When emphasizing value, ideal, idealistic, and idealize serve many functions. For example, norms and goals are often called ideals. On that basis, some moral attitudes such as optimism, commitment, and cheerfulness are deemed idealism, as in “the idealism of youth.” Similarly, in international relations, idealism refers to a policy or posture obligating a state to promote higher aims among nations, such as peace, justice, cooperation, open borders, or democracy, while practical idealism refers to a position between that kind of idealism and what is known as realism, which refers to a state’s selfishness in international affairs.
A second line of usage takes off from the fact that whatever would fully satisfy a desire is called ideal. Hence, in aesthetics, idealism has to do with representing things as we would like them to be (idealized) rather than as they are. With a little pejorative shading here, idealist calls out a vice. Thus, in ethics, the idealist is one whose standards are unrealistically high, or who is too confident about the virtue of a person or line of action, or perhaps altruistic to a fault. A system of ethics might be called idealistic if it sacrifices too much for the sake of a particular principle; or if it elevates any aspect of moral life too high, for example, sympathy at the expense of autonomy, but especially the spiritual or rational at the expense of the sensual or immediate; or if it believes too much in the goodness, or perfectibility, of human nature; or if it overestimates the moral efficacy of a line of causation, such as instruction, role models, prayer, meditation, sobriety, free markets, self-denial, the individual, the mass, the ego, the id, or rationality. Slightly more pejorative shading renders the idealist an idle dreamer of utopias, or an impractical adherent of some perfect, best, or ultimate in some domain. At the deepest levels of pejoration, ideal gives way to idea, in the sense of imaginary, and the idealist is primarily a fantasist.
Philosophy and Idealism
When the emphasis falls on mind, rather than value, there are both broad and narrow uses. Most broadly, idealism is the negative of naturalism, materialism, or realism. Both naturalism (which abjures supernatural explanations) and materialism (which asserts that reality is ultimately physical) relegate the mental to a nonbasic, nonfundamental ontological status. Idealists do the reverse. Realism holds that the world exists independently of thoughts about it. Idealists typically deny some or all of that. However, there are systems of idealism that grant a good deal of realism, and so the most common and broadest ways of thinking about idealism treat it as the negative either of materialism or naturalism, or both.

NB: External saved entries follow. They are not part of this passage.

(** * EchoGraph: the session, gate and graph-update engine

    A shallow embedding of [api_server.py], [src/core/game_engine.py] and
    [src/core/llm_client.py], and the properties of the specification that
    are checked against it.

    Conventions of the embedding:
    - a Python [dict] used as a table is a [gmap]; a [dict] used as a
      record of keyword arguments is a record with [option] fields
      ([None] is "key absent");
    - a Python object that is compared with [is] (a WebSocket, an engine)
      is a natural number standing for its identity;
    - code that can raise runs in the monad [Py.M], a state monad whose
      results are [Py.Ok v] or [Py.Raise e]; [try ... except] is
      [Py.try_except];
    - strings are byte strings and the string helpers are exact on ASCII
      text (the case mapping and the white space of the other planes of
      Unicode are not modelled);
    - collaborators whose code is outside the embedded files (the LLM
      provider, the update agent, the validation layer, the rule
      extractor, the disk) are the fields of a class: every theorem holds
      for every behaviour they may have. *)

From Stdlib Require Import ZArith QArith List String Ascii Lia Bool DecimalString.
From stdpp Require Import base option list strings gmap.

Local Open Scope Z_scope.
Local Open Scope string_scope.

(* ===================================================================== *)
(** ** Python primitives *)
(* ===================================================================== *)

Module Py.

(** The exceptions (subclasses of [Exception]) the embedded code raises,
    catches by class, or receives from a collaborator. *)
Inductive exn : Type :=
| KeyError (key : string)
| ValueError (msg : string)
| AttributeError (msg : string)
| TypeError (msg : string)
| JSONDecodeError (msg : string)
| HTTPException (status_code : Z) (detail : string)
| WebSocketDisconnect
| APITimeoutError
| APIConnectionError
| MissingEndpoint (node_id : string)
| IndexError
| OtherError (msg : string).

Inductive outcome (A : Type) : Type :=
| Ok (a : A)
| Raise (e : exn).
Arguments Ok {A} a.
Arguments Raise {A} e.

(** A computation over a mutable store [S] that returns or raises.  The
    store is kept when an exception is raised: what was mutated before
    the [raise] stays mutated. *)
Definition M (S A : Type) : Type := S -> outcome A * S.

Definition ret {S A} (a : A) : M S A := fun s => (Ok a, s).

Definition raise {S A} (e : exn) : M S A := fun s => (Raise e, s).

Definition bind {S A B} (m : M S A) (k : A -> M S B) : M S B :=
  fun s =>
    match m s with
    | (Ok a, s') => k a s'
    | (Raise e, s') => (Raise e, s')
    end.

(** [try: m  except Exception as e: h e] *)
Definition try_except {S A} (m : M S A) (h : exn -> M S A) : M S A :=
  fun s =>
    match m s with
    | (Ok a, s') => (Ok a, s')
    | (Raise e, s') => h e s'
    end.

Definition get {S} : M S S := fun s => (Ok s, s).
Definition put {S} (s : S) : M S unit := fun _ => (Ok tt, s).
Definition modify {S} (f : S -> S) : M S unit := fun s => (Ok tt, f s).

(** Lifting of a pure result that may be an exception. *)
Definition lift {S A} (o : outcome A) : M S A := fun s => (o, s).

(** [d[key]] on a keyword record: [KeyError] when the key is absent. *)
Definition subscript {S A} (key : string) (o : option A) : M S A :=
  match o with
  | Some a => ret a
  | None => raise (KeyError key)
  end.

(** [for x in l: body x], stopping at the first exception. *)
Fixpoint for_each {S A} (l : list A) (body : A -> M S unit) : M S unit :=
  match l with
  | [] => ret tt
  | x :: l' => bind (body x) (fun _ => for_each l' body)
  end.

(** [for x in l: acc = body acc x], stopping at the first exception. *)
Fixpoint for_fold {S A B} (l : list A) (body : B -> A -> M S B) (acc : B)
  : M S B :=
  match l with
  | [] => ret acc
  | x :: l' => bind (body acc x) (fun acc' => for_fold l' body acc')
  end.

(** The result of a computation run on a store of its own. *)
Definition eval_in {S A} (m : M S A) (s : S) : outcome A := fst (m s).

Definition is_ok {A} (o : outcome A) : bool :=
  match o with Ok _ => true | Raise _ => false end.

(** *** [str] helpers, exact on ASCII text *)

(** [str.isspace] on one ASCII character: TAB, LF, VT, FF, CR, the four
    separators FS, GS, RS, US and the space. *)
Definition isspace (c : ascii) : bool :=
  let n := nat_of_ascii c in
  ((9 <=? n)%nat && (n <=? 13)%nat) || ((28 <=? n)%nat && (n <=? 32)%nat).

Fixpoint lstrip (s : string) : string :=
  match s with
  | EmptyString => EmptyString
  | String c s' => if isspace c then lstrip s' else s
  end.

Fixpoint rstrip (s : string) : string :=
  match s with
  | EmptyString => EmptyString
  | String c s' =>
      match rstrip s' with
      | EmptyString => if isspace c then EmptyString else String c EmptyString
      | r => String c r
      end
  end.

(** [s.strip()] *)
Definition strip (s : string) : string := rstrip (lstrip s).

Definition lower_char (c : ascii) : ascii :=
  let n := nat_of_ascii c in
  if ((65 <=? n)%nat && (n <=? 90)%nat)%bool then ascii_of_nat (n + 32) else c.

(** [s.lower()] *)
Fixpoint lower (s : string) : string :=
  match s with
  | EmptyString => EmptyString
  | String c s' => String (lower_char c) (lower s')
  end.

(** [s.replace(a, b)] for one-character [a] and [b]. *)
Fixpoint replace_char (a b : ascii) (s : string) : string :=
  match s with
  | EmptyString => EmptyString
  | String c s' =>
      String (if Ascii.eqb c a then b else c) (replace_char a b s')
  end.

(** [s.startswith(p)] *)
Fixpoint startswith (p s : string) : bool :=
  match p, s with
  | EmptyString, _ => true
  | String a p', String b s' => Ascii.eqb a b && startswith p' s'
  | String _ _, EmptyString => false
  end.

(** [str(n)] for a natural number. *)
Definition str_of_nat (n : nat) : string :=
  NilEmpty.string_of_uint (Nat.to_uint n).

End Py.

Notation "x <- m ;; k" := (Py.bind m (fun x => k))
  (at level 100, m at next level, right associativity).
Notation "m ;;; k" := (Py.bind m (fun _ => k))
  (at level 100, right associativity).

(* ===================================================================== *)
(** ** api_server.py: the WebSocket connection manager *)
(* ===================================================================== *)

Module Channel.

(** A WebSocket object, known by its identity. *)
Abbreviation socket := nat.

(** What the server does to sockets and to the binding table, in the
    order in which it does it. *)
Inductive effect : Type :=
| WsAccept (ws : socket)
| WsClose (ws : socket) (code : Z) (reason : string)
| WsSendJson (ws : socket) (msg_type : string)
| Bind (session_id : string) (ws : socket)
| Unbind (session_id : string).

(** How the peer's sockets behave: each call on a socket may raise. *)
Class SocketBehaviour : Type := {
  accept_result : socket -> Py.outcome unit;
  close_result : socket -> Z -> Py.outcome unit;
  send_result : socket -> string -> Py.outcome unit;
}.

(** [class ConnectionManager]: [active_connections] maps a session id to
    its current socket; [trace] is the history of effects, newest
    last. *)
Record ConnectionManager : Type := {
  active_connections : gmap string socket;
  trace : list effect;
}.

Definition emit (e : effect) : Py.M ConnectionManager unit :=
  Py.modify (fun m => {| active_connections := active_connections m;
                         trace := trace m ++ [e] |}).

Definition set_connections (f : gmap string socket -> gmap string socket)
  : Py.M ConnectionManager unit :=
  Py.modify (fun m => {| active_connections := f (active_connections m);
                         trace := trace m |}).

Section WithSockets.
Context `{SocketBehaviour}.

(** [await websocket.accept()] *)
Definition ws_accept (ws : socket) : Py.M ConnectionManager unit :=
  emit (WsAccept ws) ;;; Py.lift (accept_result ws).

(** [await websocket.close(code=..., reason=...)] *)
Definition ws_close (ws : socket) (code : Z) (reason : string)
  : Py.M ConnectionManager unit :=
  emit (WsClose ws code reason) ;;; Py.lift (close_result ws code).

(** [await websocket.send_json(message)] *)
Definition ws_send_json (ws : socket) (msg_type : string)
  : Py.M ConnectionManager unit :=
  emit (WsSendJson ws msg_type) ;;; Py.lift (send_result ws msg_type).

(** [ConnectionManager.connect] *)
Definition connect (session_id : string) (websocket : socket)
  : Py.M ConnectionManager unit :=
  ws_accept websocket ;;;
  m <- Py.get ;;
  let old_ws := active_connections m !! session_id in
  (match old_ws with
   | Some old =>
       if negb (Nat.eqb old websocket) then
         Py.try_except
           (ws_close old 1012 "Replaced by new connection")
           (fun _ => Py.ret tt)
       else Py.ret tt
   | None => Py.ret tt
   end) ;;;
  set_connections (insert session_id websocket) ;;;
  emit (Bind session_id websocket).

(** [ConnectionManager.disconnect]; [websocket] is [None] when the
    caller does not name a socket. *)
Definition disconnect (session_id : string) (websocket : option socket)
  : Py.M ConnectionManager unit :=
  m <- Py.get ;;
  match active_connections m !! session_id with
  | Some current =>
      if match websocket with
         | None => true
         | Some ws => Nat.eqb current ws
         end
      then set_connections (delete session_id) ;;;
           emit (Unbind session_id)
      else Py.ret tt
  | None => Py.ret tt
  end.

For Karl Marx, it is the negative of materialism. If materialism is built upon the particular, the describable, and the sensuous, idealism stresses the universal, the indescribable, and the supersen- suous. Where materialism posits the mechanistic, idealism introduces the teleological, and where it abjures evaluation, idealism inserts appraisals. Taken in this way, idealism includes all theses and systems that ultimately ground reality in the animate or the mental, whether taken as idea, mind, will, ego, nous, logos, word, text, absolute, God, life force, or earth turtle. Every kind of theism in which something animate is the source, ground, or essence of nature is idealism. Every account of causation that introduces teleology is idealism. Every ascription of a value to the essence of things is idealism. In this sense, the history of philosophy is very much a history of idealism, if only because it has been rare for thinkers to adhere to strict materialism and to forgo teleological and normative language in their descriptions of the world. When they have deviated into materialism, many have settled on a dualistic view in which it inevitably became all but impossible to allow the material equal footing with the ideal, making them realists who maintain a form of idealism.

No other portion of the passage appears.